**Task description**
Find "intros Hi Hc Hb HS Hr out." and "change (sr_output (rv_reassembler" in the records below. Copy the lines holding them and every line between, exactly, and no others.

□ □ □

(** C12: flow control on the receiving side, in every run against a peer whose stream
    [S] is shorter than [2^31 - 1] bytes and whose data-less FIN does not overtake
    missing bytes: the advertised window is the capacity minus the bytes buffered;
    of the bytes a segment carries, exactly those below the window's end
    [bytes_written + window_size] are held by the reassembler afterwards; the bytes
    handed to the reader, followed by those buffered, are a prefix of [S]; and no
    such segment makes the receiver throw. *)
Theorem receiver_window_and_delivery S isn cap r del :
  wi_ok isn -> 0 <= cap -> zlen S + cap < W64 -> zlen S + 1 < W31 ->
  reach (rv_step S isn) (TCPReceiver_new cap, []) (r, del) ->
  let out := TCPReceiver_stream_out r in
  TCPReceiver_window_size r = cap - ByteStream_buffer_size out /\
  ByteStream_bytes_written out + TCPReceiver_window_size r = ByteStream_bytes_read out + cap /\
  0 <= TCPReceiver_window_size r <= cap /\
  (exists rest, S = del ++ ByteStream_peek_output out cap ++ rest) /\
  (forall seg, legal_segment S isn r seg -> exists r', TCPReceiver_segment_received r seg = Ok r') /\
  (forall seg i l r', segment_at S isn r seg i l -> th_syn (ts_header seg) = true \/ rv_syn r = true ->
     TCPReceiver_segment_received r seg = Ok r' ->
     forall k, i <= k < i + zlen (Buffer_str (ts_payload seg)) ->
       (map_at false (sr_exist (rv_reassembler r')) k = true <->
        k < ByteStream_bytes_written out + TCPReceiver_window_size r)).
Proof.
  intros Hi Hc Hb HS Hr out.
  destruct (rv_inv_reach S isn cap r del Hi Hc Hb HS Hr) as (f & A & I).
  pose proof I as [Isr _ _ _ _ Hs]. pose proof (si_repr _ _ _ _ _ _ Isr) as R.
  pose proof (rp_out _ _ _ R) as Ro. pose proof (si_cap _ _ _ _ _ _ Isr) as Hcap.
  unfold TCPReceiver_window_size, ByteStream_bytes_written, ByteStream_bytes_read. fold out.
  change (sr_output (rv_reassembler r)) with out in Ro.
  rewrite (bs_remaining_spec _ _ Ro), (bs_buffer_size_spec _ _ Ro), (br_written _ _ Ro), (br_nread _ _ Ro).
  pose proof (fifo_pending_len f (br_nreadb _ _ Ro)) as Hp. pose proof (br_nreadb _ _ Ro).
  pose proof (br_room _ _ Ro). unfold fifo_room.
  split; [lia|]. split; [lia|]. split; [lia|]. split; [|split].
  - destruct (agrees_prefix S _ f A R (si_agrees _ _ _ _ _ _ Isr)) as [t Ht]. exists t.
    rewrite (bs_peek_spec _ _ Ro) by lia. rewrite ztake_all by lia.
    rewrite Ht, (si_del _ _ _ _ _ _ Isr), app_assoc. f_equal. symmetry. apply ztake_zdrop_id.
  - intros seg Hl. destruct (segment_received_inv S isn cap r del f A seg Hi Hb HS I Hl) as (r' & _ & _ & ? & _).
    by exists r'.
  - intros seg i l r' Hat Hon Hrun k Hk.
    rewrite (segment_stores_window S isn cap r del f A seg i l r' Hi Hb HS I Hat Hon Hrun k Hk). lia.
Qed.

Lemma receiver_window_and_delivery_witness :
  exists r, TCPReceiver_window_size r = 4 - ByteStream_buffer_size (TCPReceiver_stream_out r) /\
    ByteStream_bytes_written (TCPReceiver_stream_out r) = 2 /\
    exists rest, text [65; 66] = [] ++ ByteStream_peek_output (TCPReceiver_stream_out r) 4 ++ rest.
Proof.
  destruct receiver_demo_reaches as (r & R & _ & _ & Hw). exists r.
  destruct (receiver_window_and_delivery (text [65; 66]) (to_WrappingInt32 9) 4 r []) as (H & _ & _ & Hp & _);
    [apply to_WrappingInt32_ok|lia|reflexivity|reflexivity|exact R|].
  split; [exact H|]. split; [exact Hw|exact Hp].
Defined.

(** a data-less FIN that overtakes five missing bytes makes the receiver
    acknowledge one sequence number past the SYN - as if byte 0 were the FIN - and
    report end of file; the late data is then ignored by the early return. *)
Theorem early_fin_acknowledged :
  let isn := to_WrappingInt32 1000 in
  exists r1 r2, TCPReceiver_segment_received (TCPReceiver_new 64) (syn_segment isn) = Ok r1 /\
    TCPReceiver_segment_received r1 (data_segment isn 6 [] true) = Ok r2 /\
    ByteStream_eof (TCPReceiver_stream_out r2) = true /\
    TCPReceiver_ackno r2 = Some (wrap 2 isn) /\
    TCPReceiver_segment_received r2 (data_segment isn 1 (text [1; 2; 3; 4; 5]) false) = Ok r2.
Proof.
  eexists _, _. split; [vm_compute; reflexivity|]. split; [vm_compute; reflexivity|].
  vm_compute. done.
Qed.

□ □ □

**Result**
  intros Hi Hc Hb HS Hr out.
  destruct (rv_inv_reach S isn cap r del Hi Hc Hb HS Hr) as (f & A & I).
  pose proof I as [Isr _ _ _ _ Hs]. pose proof (si_repr _ _ _ _ _ _ Isr) as R.
  pose proof (rp_out _ _ _ R) as Ro. pose proof (si_cap _ _ _ _ _ _ Isr) as Hcap.
  unfold TCPReceiver_window_size, ByteStream_bytes_written, ByteStream_bytes_read. fold out.
  change (sr_output (rv_reassembler r)) with out in Ro.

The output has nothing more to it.